Send back exactly the lines from the opening line of the records below through the one with "change (data_ (Sparse.set_outer".

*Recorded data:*

/---

Lemma kept_ok o x : forall l1 l2, concat R = l1 ++ x ++ l2 ->
  Sparse.kept (length x) (length l1) val (Sparse.set_outer o (csr cols R)) = Ok (stored_pair <$> base.filter (fun e : entry => differs val e.2 = true) x).
Proof.
  induction x as [|e x IH]; intros l1 l2 E; [done|]. cbn [Sparse.kept length]. destruct (fetch_entry cols R l1 e (x ++ l2) E) as [Ei Ed].
  change (data_ (Sparse.set_outer o (csr cols R))) with (data_ (csr cols R)). change (inner_ (Sparse.set_outer o (csr cols R))) with (inner_ (csr cols R)).
  rewrite Ei, Ed. unfold mbind, outcome_mbind. cbn [outcome_bind]. specialize (IH (l1 ++ [e]) l2). rewrite length_app, <- app_assoc in IH.
  replace (length l1 + length [e]) with (S (length l1)) in IH by (simpl; lia). rewrite IH by done. cbn [outcome_bind].
  rewrite filter_cons. fold (differs val e.2). destruct (differs val e.2) eqn:Hd; [by rewrite decide_True|by rewrite decide_False].
Qed.

(** The row starts when the first [r] rows have been pruned. *)
Definition midway (r : nat) : list Z := take r new ++ drop r old.

Lemma midway_old r j : r <= j <= length R -> midway r !! j = Some (Z.of_nat (length (concat (take j R)))).
Proof.
  intros Hj. assert (Hl : length (take r new) = r) by (rewrite length_take, length_fmap, length_offsets, length_pruned; lia).
  unfold midway. rewrite lookup_app_r by lia. rewrite Hl, lookup_drop. replace (r + (j - r)) with j by lia. by rewrite list_lookup_fmap, offsets_lookup by lia.
Qed.

Lemma midway_store r : r <= length R -> (Z.of_nat (length (concat R)) < 2 ^ 32)%Z ->
  store (midway r) r (wrapU 32 (Z.of_nat (length (concat (take r K))))) = Ok (midway (S r)).
Proof.
  intros Hr Hs. assert (Hw : wrapU 32 (Z.of_nat (length (concat (take r K)))) = Z.of_nat (length (concat (take r K)))).
  { apply Z.mod_small. assert (length (concat (take r K)) <= length (concat R)); [|lia].
    replace (take r K) with (pruned val (take r R)) by (unfold pruned; by rewrite fmap_take). rewrite pruned_concat.
    etransitivity; [apply length_filter|]. rewrite <- (take_drop r R) at 2. rewrite concat_app, length_app. lia. }
  rewrite Hw. unfold midway. assert (Hd : exists x, drop r old = x :: drop (S r) old).
  { destruct (lookup_lt_is_Some_2 old r) as [x Hx]; [rewrite length_fmap, length_offsets; lia|]. exists x. by apply drop_S. }
  destruct Hd as [x ->]. rewrite store_ok by (rewrite length_take, length_fmap, length_offsets, length_pruned; lia).
  rewrite (take_S_r new r (Z.of_nat (length (concat (take r K))))), <- app_assoc; [done|].
  rewrite list_lookup_fmap, offsets_lookup; [done|]. rewrite length_pruned. lia.
Qed.

Lemma prune_rows_ok k : forall r, r + k = length R -> (Z.of_nat (length (concat R)) < 2 ^ 32)%Z ->
  Sparse.prune_rows k r (length (concat (take r K))) val (Sparse.set_outer (midway r) (csr cols R)) =
  (Ok (stored_pair <$> concat (drop r K)), Sparse.set_outer (midway (length R)) (csr cols R)).
Proof.
  induction k as [|k IH]; intros r Hr Hs.
  { assert (r = length R) as -> by lia. rewrite drop_ge by (rewrite length_pruned; lia). done. }
  cbn [Sparse.prune_rows]. rewrite M_bind_get. cbn [outer_ Sparse.set_outer].
  rewrite (fetch_ok _ _ _ (midway_old r r ltac:(lia))), M_bind_lift, midway_store by (done || lia). rewrite M_bind_lift, M_bind_modify, M_bind_get.
  cbn [outer_ Sparse.set_outer]. rewrite (fetch_ok _ _ _ (midway_old (S r) (S r) ltac:(lia))), M_bind_lift.
  destruct (lookup_lt_is_Some_2 R r ltac:(lia)) as [x Hx]. destruct (concat_split R r x Hx) as [Ec El].
  rewrite El, row_width, Nat2Z.id. change (Sparse.set_outer (midway (S r)) (Sparse.set_outer (midway r) (csr cols R))) with (Sparse.set_outer (midway (S r)) (csr cols R)).
  rewrite (kept_ok _ x _ _ Ec), M_bind_lift. set (y := base.filter _ x).
  assert (Hy : K !! r = Some y) by (unfold pruned; by rewrite list_lookup_fmap, Hx).
  destruct (concat_split K r y Hy) as [_ Ey]. rewrite length_fmap, <- Ey. rewrite (M_bind_Ok _ _ _ _ _ (IH (S r) ltac:(lia) Hs)).
  rewrite (drop_S K y r Hy). cbn [concat]. by rewrite fmap_app.
Qed.
End Prune.

Lemma set_outer_id m : Sparse.set_outer (outer_ m) m = m.
Proof. by destruct m. Qed.

(** Pruning removes the entries equal to a value, and nothing else: the rows that
    remain are the rows without them, in the same order. *)
Theorem sparse_prune_removes jd jo ji cols R val : storable cols R -> ordered R -> (Z.of_nat cols * Z.of_nat (length R) < 2 ^ 64)%Z ->
  concat (pruned val R) <> [] ->
  Sparse.prune jd jo ji val (csr cols R) = (Ok tt, csr cols (pruned val R)).
Proof.
  intros [Hs Hc _ Hcols] Ho Hbig Hne. unfold Sparse.prune. rewrite M_bind_get.
  pose proof (prune_rows_ok cols R val (length R) 0 ltac:(lia) ltac:(lia)) as Hp. cbn [take concat length drop] in Hp.
  change (Sparse.set_outer (midway R val 0) (csr cols R)) with (Sparse.set_outer (outer_ (csr cols R)) (csr cols R)) in Hp. rewrite set_outer_id, drop_0 in Hp.
  rewrite (M_bind_Ok _ _ _ _ _ Hp), M_bind_get. cbn [rows_ cols_ csr Sparse.set_outer outer_]. rewrite length_fmap.
  assert (Est : store (midway R val (length R)) (length R) (wrapU 32 (Z.of_nat (length (concat (pruned val R))))) = Ok (Z.of_nat <$> offsets 0 (pruned val R))).
  { rewrite <- (take_ge (pruned val R) (length R)) at 1 by (rewrite length_pruned; lia). rewrite midway_store by lia. f_equal. unfold midway.
    rewrite take_ge, drop_ge, app_nil_r; [done|..]; rewrite length_fmap, length_offsets, ?length_pruned; lia. }
  rewrite Est, M_bind_lift, M_bind_modify.
  assert (Hle : length (concat (pruned val R)) <= length (concat R)) by (rewrite pruned_concat; apply length_filter).
  pose proof (ordered_size cols R Ho Hcols). assert (Hlen : 0 < length (concat (pruned val R))) by (destruct (concat (pruned val R)); [done|simpl; lia]).
  assert (Er : exists tmp, Sparse.reserve jd jo ji (length R) cols (length (concat (pruned val R))) = Ok tmp /\
    size_ tmp = length (concat (pruned val R)) /\ rows_ tmp = length R /\ cols_ tmp = cols).
  { unfold Sparse.reserve, wrapU. rewrite (proj2 (Nat.ltb_lt 0 (length (concat (pruned val R))))) by lia. rewrite Z.mod_small, (proj2 (Z.leb_le _ _)) by lia.
    rewrite (proj2 (Nat.ltb_lt 0 (length R))), (proj2 (Nat.ltb_lt 0 cols)) by (done || (destruct R; simpl in *; lia)). by eexists. }
  destruct Er as (tmp & -> & E1 & E2 & E3). rewrite M_bind_lift. unfold modifyM, csr. rewrite E1, E2, E3, length_pruned.
  cbn [outer_ Sparse.set_outer csr]. f_equal. f_equal; by rewrite <- list_fmap_compose.
Qed.

Lemma sparse_prune_removes_witness : let R := [[(0, 5%Z); (2, 7%Z)]; []; [(1, 5%Z)]] in
  Sparse.prune (fun _ => 0%Z) (fun _ => 0%Z) (fun _ => 0%Z) 5 (csr 3 R) = (Ok tt, csr 3 [[(2, 7%Z)]; []; []]).
Proof.
  intros R. apply (sparse_prune_removes (fun _ => 0%Z) (fun _ => 0%Z) (fun _ => 0%Z) 3 R 5).
  - split; cbn; try lia. repeat constructor.
  - repeat constructor.
  - cbn. lia.
  - vm_compute. done.
Defined.

(** When nothing remains the allocation fails, and the matrix is left with the new row
    starts and the old size. *)
Lemma sparse_prune_all_corrupts : let '(r, m) := Sparse.prune (fun _ => 0%Z) (fun _ => 0%Z) (fun _ => 0%Z) 5 (csr 2 [[(0, 5%Z)]; [(1, 5%Z)]]) in
  r = Throw AssertionFailed /\ size_ m = 2 /\ outer_ m = [0; 0; 0]%Z.
Proof. vm_compute. done. Qed.

(** ** Iterators *)

Definition at_place (r : nat) (e : entry) : Triplet := mkTriplet r e.1 e.2.

Section Iterate.
Variables (cols : nat) (R : rows_t).
Hypothesis Hst : storable cols R.
Abbreviation m := (csr cols R).
#[local] Set Default Proof Using "All".

Lemma at_row_ok r : Sparse.at_row m r = Ok (Sparse.mkIterator (length (concat (take r R))) (Nat.min r (length R))).
Proof.
  unfold Sparse.at_row. cbn [rows_ csr]. destruct (Nat.ltb_spec (length R) r).
  - rewrite (fetch_outer cols R (length R)) by lia. unfold mbind, outcome_mbind. cbn [outcome_bind]. rewrite Nat2Z.id, !take_ge, Nat.min_r by lia. done.
  - rewrite (fetch_outer cols R r) by lia. unfold mbind, outcome_mbind. cbn [outcome_bind]. by rewrite Nat2Z.id, Nat.min_l by lia.
Qed.

(** One step inside a row; the row changes at its last entry. *)
Lemma iterate_step r l1 e x l2 f iend : concat R = l1 ++ e :: x ++ l2 -> R !! r <> None -> length (concat (take (S r) R)) = length l1 + S (length x) ->
  length l1 <> Sparse.index_ iend ->
  Sparse.iterate (S f) m (Sparse.mkIterator (length l1) r) iend =
  (ts ← Sparse.iterate f m (Sparse.mkIterator (length (l1 ++ [e])) (if decide (x = []) then r + 1 else r)) iend; Ok (at_place r e :: ts)).
Proof.
  intros E Hr Hend Hne. cbn [Sparse.iterate Sparse.index_ Sparse.it_row]. rewrite (proj2 (Nat.eqb_neq _ _)) by done.
  destruct (fetch_entry cols R l1 e (x ++ l2) E) as [Ei Ed]. unfold Sparse.it_col, Sparse.deref, Sparse.next. cbn [Sparse.index_ Sparse.it_row size_ csr].
  assert (Hl : length l1 < length (concat R)) by (rewrite E, length_app; simpl; lia). rewrite (proj2 (Nat.ltb_lt _ _)) by done.
  unfold mbind, outcome_mbind. cbn [ASSERT outcome_bind]. change (inner_ (mkSparse _ _ _ _ _ _)) with (inner_ m). change (data_ (mkSparse _ _ _ _ _ _)) with (data_ m).
  change (outer_ (mkSparse _ _ _ _ _ _)) with (outer_ m). rewrite Ei, Ed. cbn [outcome_bind].
  destruct (R !! r) as [y|] eqn:Hy; [|done]. pose proof (lookup_lt_Some _ _ _ Hy). rewrite (fetch_outer cols R (r + 1)) by lia. cbn [outcome_bind].
  replace (r + 1) with (S r) by lia. rewrite Hend. destruct Hst as [_ _ Hi Hc]. rewrite E in Hc. apply Forall_app in Hc as [_ [He _]%Forall_cons].
  assert (Hw : wrapU 64 (Z.of_nat e.1) = Z.of_nat e.1) by (apply Z.mod_small; lia). rewrite Hw, Nat2Z.id, length_app. cbn [length].
  assert (Hrow : (if (Z.of_nat (length l1) + 1 =? Z.of_nat (length l1 + S (length x)))%Z then S r else r) = (if decide (x = []) then S r else r)).
  { destruct x; simpl; [rewrite (proj2 (Z.eqb_eq _ _)) by lia; done|]. by rewrite (proj2 (Z.eqb_neq _ _)) by lia. }
  rewrite Hrow. done.
Qed.

(** A whole row, and what follows. *)
Lemma iterate_row r x : R !! r = Some x -> forall y, x <> [] -> forall pre f iend, x = pre ++ y -> y <> [] -> length y <= f ->
  length (concat (take (S r) R)) <= Sparse.index_ iend ->
  Sparse.iterate f m (Sparse.mkIterator (length (concat (take r R)) + length pre) r) iend =
  (ts ← Sparse.iterate (f - length y) m (Sparse.mkIterator (length (concat (take (S r) R))) (r + 1)) iend; Ok ((at_place r <$> y) ++ ts)).
Proof.
  intros Hx y Hxne. destruct (concat_split R r x Hx) as [Ec El]. induction y as [|e y IH]; intros pre f iend Exy Hne Hf Hend; [done|].
  destruct f as [|f]; [simpl in Hf; lia|]. rewrite <- length_app.
  rewrite (iterate_step r _ e y (concat (drop (S r) R))).
  - destruct (decide (y = [])) as [->|Hy].
    + cbn [length app fmap list_fmap]. rewrite Nat.sub_succ, Nat.sub_0_r. rewrite El, Exy. by rewrite !length_app, Nat.add_assoc.
    + specialize (IH (pre ++ [e]) f iend). rewrite <- app_assoc in IH. specialize (IH Exy Hy ltac:(simpl in Hf; lia) Hend).
      replace (length ((concat (take r R) ++ pre) ++ [e])) with (length (concat (take r R)) + length (pre ++ [e])) by (rewrite !length_app; lia).
      rewrite IH. cbn [length]. rewrite Nat.sub_succ. unfold mbind, outcome_mbind. destruct (Sparse.iterate (f - length y) _ _ _) as [ts| | |]; reflexivity.
  - rewrite Ec, Exy, <- !app_assoc. done.
  - by rewrite Hx.
  - rewrite El, Exy, !length_app. simpl. lia.
  - rewrite El, Exy, !length_app in Hend. rewrite length_app. simpl in Hend. lia.
Qed.
(** Looking up a key that a constant map does not have inserts it, and every value that
    shares the content changes. *)
Example lookup_changes_copies : exists h, run 10 [Construct 0 SMap; Copy 1 0; Get 2 1 (KString (str "k"))] (start 3) = ([Ok tt; Ok tt; Ok tt], (h, [1; 1; nil])) /\
  store h !! 1 = Some (2, Cell SMap [(KString (str "k"), nil)]).
Proof. eexists. split; vm_compute; reflexivity. Qed.
Lemma build_wf nth_element c n T : selects nth_element -> wf [] (length c + n) T -> (forall v, v ∈ c -> ok (point v)) -> c <> [] ->
  exists T' c', build nth_element c T = (Ok c', T') /\ c' ≡ₚ c /\ wf c n T' /\ (2 ^ height (root_ T') <= 2 * length c)%nat.
Proof using PL ALL.
  intros Hsel W Hok Hne. destruct W as [_ Hv _ _ Hitems Hroom Hfirst Hlink].
  assert (Hnull : root_ T = Null) by (destruct (root_ T); [done|]; by apply Permutation_sym, Permutation_nil_cons in Hv).
  specialize (Hfirst Hnull). destruct (build_node_spec nth_element Hsel (length c) c 0 (alloc_ T) (stats_ T) n) as (t & c' & a' & st' & E & [K V R I L N O G]); [done..|].
  assert (Hlen : (0 < length c)%nat) by (destruct c; simpl; [done|lia]).
  assert (Hroot : root_id t = 1).
  { rewrite Hfirst in I. destruct t as [|id v axis l r]; [by apply Permutation_nil in V|]. unfold ids in I. simpl in I.
    rewrite seqZ_cons in I by (unfold zlen; lia). simpl. injection I. lia. }
  exists (Build_KDTree a' st' t (next_ T)), c'. unfold build. rewrite E, Hroot, (root_first _ _ O). split; [done|]. split; [done|]. split; [|cbn [root_]; lia].
  split; simpl; try done.
  - rewrite I. split; [apply NoDup_seqZ|]. intros i Hi%elem_of_seqZ. lia.
  - rewrite N, Hitems. by zsimp.
  - intros ->. by apply Permutation_nil in V.
Qed.
(** C37. [build] rearranges its container and gives a balanced tree of its values: the
    height is at most one more than the logarithm of their number.  A loop from [begin()]
    meets every node exactly once, and then stops. *)
Theorem kdtree_build_iterates : exists T c', build nth_element c (new_tree a) = (Ok c', T) /\ c' ≡ₚ c /\
  (2 ^ height (root_ T) <= 2 * length c)%nat /\
  exists ptr T', begin T = (Ok ptr, T') /\ forall fuel, (length c <= fuel)%nat ->
    exists ptrs, iterate fuel (next_ T') ptr = Ok ptrs /\ NoDup ptrs /\ omap (value_at (root_ T)) ptrs = values (root_ T) /\ values (root_ T) ≡ₚ c.
Proof using PL ALL Hselects Hroom Hfresh Hc Hok.
  destruct Hfresh as [Hl Hi]. destruct (build_wf (ok := ok) nth_element c (length vs) (new_tree a) Hselects) as (T & c' & E & Hc' & W & Hh).
  { by apply wf_new. } { intros v Hv. apply Hok, elem_of_app. by left. } { done. }
  exists T, c'. split_and!; [done..|]. destruct W as [_ V _ [Hnd Hid] Hitems _ _ Hlink].
  assert (H0 : 0 ∉ ids (root_ T)) by (intros Hin; apply Hid in Hin; lia).
  assert (Hlen : length (ids (root_ T)) = length c) by (rewrite <- (Permutation_length V); unfold ids, values; by rewrite !length_fmap).
  assert (Eb : begin T = (Ok (iterator (next_ T) (root_ T)).2, Build_KDTree (alloc_ T) (stats_ T) (root_ T) (iterator (next_ T) (root_ T)).1)).
  { unfold begin. rewrite Hitems. destruct (Z.eqb_spec (zlen c) 0) as [Hz|_]; [unfold zlen in Hz; destruct c; [done|simpl in Hz; lia]|].
    destruct (root_ T) as [|id v x l r]; [by apply Permutation_nil in V|]. done. }
  eexists _, _. split; [exact Eb|]. intros fuel Hf. exists (ids (root_ T)). split_and!; [|done|by apply omap_values|done].
  pose proof (iterator_visits (root_ T) (next_ T) fuel Hnd H0) as Hit. rewrite Hlink in *. destruct (iterator ∅ (root_ T)). apply Hit; [done|lia].
Qed.
End Queries.

(** ** Instances *)

(** A sort is a selection. *)
Fixpoint insert_by {V} (lt : V -> V -> bool) (v : V) (l : list V) : list V :=
  match l with [] => [v] | w :: l => if lt w v then w :: insert_by lt v l else v :: w :: l end.
Definition sort_select {V} (lt : V -> V -> bool) (n : nat) (l : list V) : list V := foldr (insert_by lt) [] l.

Lemma insert_by_spec {V} (key : V -> double) v l : isnan (key v) = false -> (forall w, w ∈ l -> isnan (key w) = false) ->
  let lt := fun a b => dlt (key a) (key b) in StronglySorted (fun a b => dle (key a) (key b) = true) l ->
  insert_by lt v l ≡ₚ v :: l /\ StronglySorted (fun a b => dle (key a) (key b) = true) (insert_by lt v l).
Proof.
  intros Hv Hl lt Hs. induction l as [|w l IH]; simpl; [split; [done|repeat constructor]|].
  apply StronglySorted_inv in Hs as [Hs Hw]. assert (Hnw : isnan (key w) = false) by (apply Hl; by left). unfold lt at 1 3.
  destruct (dlt (key w) (key v)) eqn:E.
  - destruct IH as [Hp Hs']; [intros x Hx; apply Hl; by right|done|]. split; [rewrite Hp; constructor|]. constructor; [done|].
    rewrite Hp. constructor; [by apply dlt_le|done].
  - apply dlt_false in E; [|done..]. split; [done|]. constructor; [by constructor|]. constructor; [done|].
    eapply Forall_impl; [exact Hw|]. intros x Hx. by eapply dle_trans.
Qed.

\---

*Solution to this task:*
Lemma kept_ok o x : forall l1 l2, concat R = l1 ++ x ++ l2 ->
  Sparse.kept (length x) (length l1) val (Sparse.set_outer o (csr cols R)) = Ok (stored_pair <$> base.filter (fun e : entry => differs val e.2 = true) x).
Proof.
  induction x as [|e x IH]; intros l1 l2 E; [done|]. cbn [Sparse.kept length]. destruct (fetch_entry cols R l1 e (x ++ l2) E) as [Ei Ed].
  change (data_ (Sparse.set_outer o (csr cols R))) with (data_ (csr cols R)). change (inner_ (Sparse.set_outer o (csr cols R))) with (inner_ (csr cols R)).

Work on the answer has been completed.